Rufus and Martha Wainwright review – quirky, magnificent festive blowout. Royal Festival Hall, London Chrissie Hynde, Neil Tennant and Sophie Ellis-Bextor joyously topped up the Wainwright siblings’ big-hearted Christmas fundraiser, A Not So Silent Night

Christmas with the extended family can be an ordeal. After too many days in close proximity to rarely encountered aunts or cousins, the Yuletide season’s compulsory mood of forced jollity can switch to listless ennui or murderous rage.

Despite this, the Wainwright family’s festive musical shindig, usually held in Canada or New York, is quite a tradition. Rufus and Martha last threw a Christmas party in London 10 years ago, six weeks before the death from cancer of their folk-icon mother, Kate McGarrigle. To mark the anniversary, this show is a benefit to raise funds to provide music-therapy resources for cancer patients.

The Wainwrights make for well-heeled but idiosyncratic Xmas hosts, despite their own history of family dysfunction. Between twinkling Christmas trees, the many family members and their party guests take turns to perform then loll on plush red sofas on a set resembling a lavishly appointed country-house sitting room.

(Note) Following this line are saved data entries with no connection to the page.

(** * Chat server: a shallow embedding of [server/index.js] and
      [server/models/Message.js]

    The server keeps one JavaScript object [users] (socket id -> record),
    relies on socket.io's rooms for fan-out and on a mongoose model for
    persistence.  Every socket handler is embedded as a total function from
    the state before the event to the state after it, the list of emitted
    events (one entry per receiving socket, in emission order) and the way the
    handler completed (returned, or threw / rejected its promise).

    What the environment decides (the uuid drawn by [uuidv4()], the clock read
    by [Date.now], whether MongoDB answers) is passed in explicitly as an
    [Env.t] next to the event.  A handler is taken as one step of the event
    loop: the code after an [await] runs as soon as the store has answered,
    with no other event handled in between.  [Loop] splits the handlers at
    their [await] for the statements in which other events come in between. *)

From Stdlib Require Import List NArith Bool String Ascii Lia PeanoNat.
From Stdlib Require Import Sorting.Sorted Sorting.Permutation.
Import ListNotations.

Local Open Scope list_scope.

(* ------------------------------------------------------------------------- *)
(** ** JavaScript values that reach the handlers *)

Module Js.

(** A JavaScript string is a sequence of UTF-16 code units; [.length]
    counts code units. *)
Definition str := list N.

(** ASCII literals of the source text. *)
Definition lit (s : string) : str := map N_of_ascii (list_ascii_of_string s).

Fixpoint str_eqb (a b : str) : bool :=
  match a, b with
  | [], [] => true
  | x :: a', y :: b' => N.eqb x y && str_eqb a' b'
  | _, _ => false
  end.

(** A destructured payload field: absent ([undefined]) or a string, the
    two shapes the client of this repository can produce. *)
Definition value := option str.
Definition undefined : value := None.

(** ToBoolean: [undefined] and the empty string are falsy. *)
Definition truthy (v : value) : bool :=
  match v with
  | Some (_ :: _) => true
  | _ => false
  end.

(** [a === b]. *)
Definition strict_eq (a b : value) : bool :=
  match a, b with
  | None, None => true
  | Some x, Some y => str_eqb x y
  | _, _ => false
  end.

(** A substitution in a template literal. *)
Definition to_string (v : value) : str :=
  match v with
  | Some s => s
  | None => lit "undefined"
  end.

(** ECMAScript WhiteSpace and LineTerminator code units, the ones
    [String.prototype.trim] strips. *)
Definition is_white_space (c : N) : bool :=
  ((9 <=? c) && (c <=? 13) || (c =? 32) || (c =? 160) || (c =? 5760)
   || (8192 <=? c) && (c <=? 8202) || (c =? 8232) || (c =? 8233)
   || (c =? 8239) || (c =? 8287) || (c =? 12288) || (c =? 65279))%N.

Fixpoint trimStart (s : str) : str :=
  match s with
  | c :: s' => if is_white_space c then trimStart s' else s
  | [] => []
  end.

Definition trimEnd (s : str) : str := rev (trimStart (rev s)).

Definition trim (s : str) : str := trimEnd (trimStart s).

(** Property assignment [o[k] = v] on an object used as a map: an existing
    key keeps its position, a new key goes last.  [Object.values] lists the
    values in that order (socket ids are 20 characters long, so none of
    them is an array index that would be listed first). *)
Fixpoint obj_set {V} (k : str) (v : V) (o : list (str * V)) : list (str * V) :=
  match o with
  | [] => [(k, v)]
  | (k', v') :: o' =>
      if str_eqb k' k then (k, v) :: o' else (k', v') :: obj_set k v o'
  end.

Fixpoint obj_get {V} (k : str) (o : list (str * V)) : option V :=
  match o with
  | [] => None
  | (k', v') :: o' => if str_eqb k' k then Some v' else obj_get k o'
  end.

(** [delete o[k]]. *)
Definition obj_delete {V} (k : str) (o : list (str * V)) : list (str * V) :=
  filter (fun kv => negb (str_eqb (fst kv) k)) o.

Definition Object_values {V} (o : list (str * V)) : list V := map snd o.

(** How a handler ends.  The handlers are [async]: an exception becomes a
    rejected promise that nothing catches. *)
Inductive error := TypeError | ValidationError | MongoError.

Inductive completion :=
| Returned
| Threw (e : error).

End Js.

(* ------------------------------------------------------------------------- *)
(** ** [models/Message.js] *)

Module Message.

(** A document of the [Message] model.  [username] and [message] are
    [required] paths, so they may still be missing on a document that has
    not been validated; [room] and [timestamp] carry schema defaults. *)
Record t := mk {
  username : Js.value;
  message : Js.value;
  room : Js.str;
  timestamp : N
}.

(** [new Message({ username, message, room })]: the defaults are applied at
    construction, [timestamp] from [Date.now]. *)
Definition create (now : N) (username message room : Js.value) : t :=
  {| username := username;
     message := message;
     room := match room with Some r => r | None => Js.lit "general" end;
     timestamp := now |}.

(** [required: true] on a String path rejects a missing value and the
    empty string. *)
Definition validate (m : t) : bool :=
  Js.truthy (username m) && Js.truthy (message m).

(** [msg.save()]: validation runs first, then the insert, which fails when
    MongoDB does not answer ([up = false]). *)
Definition save (up : bool) (db : list t) (m : t) : Js.error + list t :=
  if negb (validate m) then inl Js.ValidationError
  else if negb up then inl Js.MongoError
  else inr (db ++ [m]).

(** [.sort({ timestamp: -1 })]; documents with equal timestamps keep their
    insertion order. *)
Fixpoint insert_desc (m : t) (l : list t) : list t :=
  match l with
  | [] => [m]
  | x :: l' =>
      if (timestamp x <=? timestamp m)%N then m :: x :: l'
      else x :: insert_desc m l'
  end.

Definition sort_desc (l : list t) : list t := fold_right insert_desc [] l.

(** [Message.find({ room }).sort({ timestamp: -1 }).limit(50)]. *)
Definition recent (db : list t) (r : Js.str) : list t :=
  firstn 50 (sort_desc (filter (fun m => Js.str_eqb (room m) r) db)).

Definition find (up : bool) (db : list t) (r : Js.str) : Js.error + list t :=
  if negb up then inl Js.MongoError else inr (recent db r).

End Message.

(* ------------------------------------------------------------------------- *)
(** ** [index.js]: state, events and handlers *)

Module User.

(** The record stored at [users[socket.id]]: [{ id: userId, username, room }]. *)
Record t := mk {
  id : Js.str;
  username : Js.str;
  room : Js.str
}.

(** [recipient.socketId].  The record literal above has no [socketId]
    property, so reading it yields [undefined] for every stored user. *)
Definition socketId (u : t) : Js.value := Js.undefined.

End User.

Module Env.

(** What the outside world contributes to one handler run. *)
Record t := mk {
  uuid : Js.str;      (* the result of [uuidv4()] *)
  now : N;            (* [Date.now()] *)
  mongo_up : bool     (* whether the store answers this run's query *)
}.

End Env.

(** Events received from a client socket. *)
Module In.

Inductive t :=
| connection
| join (username room : Js.value)
| chat_message (message room username : Js.value)
| typing (username room : Js.value)
| stop_typing (room : Js.value)
| private_message (toUserId message username : Js.value)
| disconnect.

End In.

(** Events emitted to client sockets. *)
Module Out.

Inductive t :=
| error (reason : Js.str)
| chat_history (messages : list Message.t)
| user_joined (text : Js.str)
| user_left (text : Js.str)
| user_list (list_ : list User.t)
| chat_message (username : Js.value) (message : Js.str) (timestamp : N)
| typing (username : Js.value)
| stop_typing
| private_message_from (from : Js.value) (message : Js.value) (timestamp : N)
| private_message_to (to : Js.str) (message : Js.value) (timestamp : N).

End Out.

Module Server.

(** [users] is the object of line 31; [rooms] is socket.io's in-memory
    adapter, kept as the list of (socket id, room) pairs in the order the
    sockets joined; [messages] is the MongoDB collection behind the
    [Message] model. *)
Record State := mkState {
  users : list (Js.str * User.t);
  rooms : list (Js.str * Js.str);
  messages : list Message.t
}.

Definition init : State := {| users := []; rooms := []; messages := [] |}.

(** One emitted event reaching one socket. *)
Definition delivery := (Js.str * Out.t)%type.

Record reply := mkReply {
  after : State;
  sent : list delivery;
  how : Js.completion
}.

(** *** socket.io rooms *)

Definition in_room (a : list (Js.str * Js.str)) (sid r : Js.str) : bool :=
  existsb (fun p => Js.str_eqb (fst p) sid && Js.str_eqb (snd p) r) a.

(** [socket.join(room)]: a socket is in a room at most once. *)
Definition socket_join (a : list (Js.str * Js.str)) (sid r : Js.str) :=
  if in_room a sid r then a else a ++ [(sid, r)].

(** What socket.io does to a socket that closes, before it fires
    ['disconnect']: the socket leaves every room. *)
Definition leave_all (a : list (Js.str * Js.str)) (sid : Js.str) :=
  filter (fun p => negb (Js.str_eqb (fst p) sid)) a.

(** The sockets a room-targeted emit reaches. *)
Definition membersOf (a : list (Js.str * Js.str)) (r : Js.str) : list Js.str :=
  map fst (filter (fun p => Js.str_eqb (snd p) r) a).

Martha and her sister Lucy Wainwright Roche kick off the festivities, turning Jackson Browne’s The Rebel Jesus into a soft Irish air. It’s charming – as is Sophie Ellis-Bextor’s reshaping of O Little Town of Bethlehem into immaculately enunciated lounge jazz, backed by numerous Wainwright siblings and cousins.

Splendid in a specially grown Santa beard, Rufus duets What Are You Doing New Year’s Eve? with Ed Harcourt, complete with a sub-Strictly waltz, like a high-camp modern take on the Rat Pack. Neil Tennant and Martha imbue McGarrigle’s I Cried for Us, long covered by Pet Shop Boys, with fervent yearning, despite Tennant’s career-long habit of singing through his nose.

Guy Garvey joins Rufus for a sumptuous croon through In the Bleak Midwinter before Martha trills Trois Anges, in French, like a Yuletide Piaf merry on sweet sherry. Duetting with Rufus on Have Yourself a Merry Little Christmas, Chrissie Hynde’s voice is, as ever, a sultry throb.

It’s all a very warm, big-hearted celebration. Rufus’s husband, Jörn Weisbrodt, unleashes a surprisingly powerful, Lee Marvin-like basso profundo on White Christmas and Heilige Nacht. Not to be outdone, opera soprano Janis Kelly crafts an epic gothic take on Burl Ives’s Silver and Gold.

With Rufus’s barbed wit largely sheathed tonight, it’s Martha who is the life and soul of the party, giddily exuberant on the Waitresses’ 1981 fun-punk romp Christmas Wrapping, and turning trad folk song Mary Had a Baby into racked blues. Her brother’s microphone-free, a cappella rendition of Minuit, Chretiéns/O Holy Night is captivating.

After Chrissie Hynde drawls 2000 Miles, sounding like Christmas incarnate, the entire company gather for a nicely shambolic roister through John and Yoko’s Happy Xmas (War is Over). The encore brings a delicate rendering by the three Wainwright siblings of Prosperina, the last song written by their mother before her death.

The evening ends as all Christmas shows should. “This is a song about alcoholics from Galway,” notes the reliably waspish Rufus, before he and Martha lead an ensemble romp through the Pogues’ Fairytale of New York. It’s been a magnificent Christmas bash: a night of joyous depths and shallows.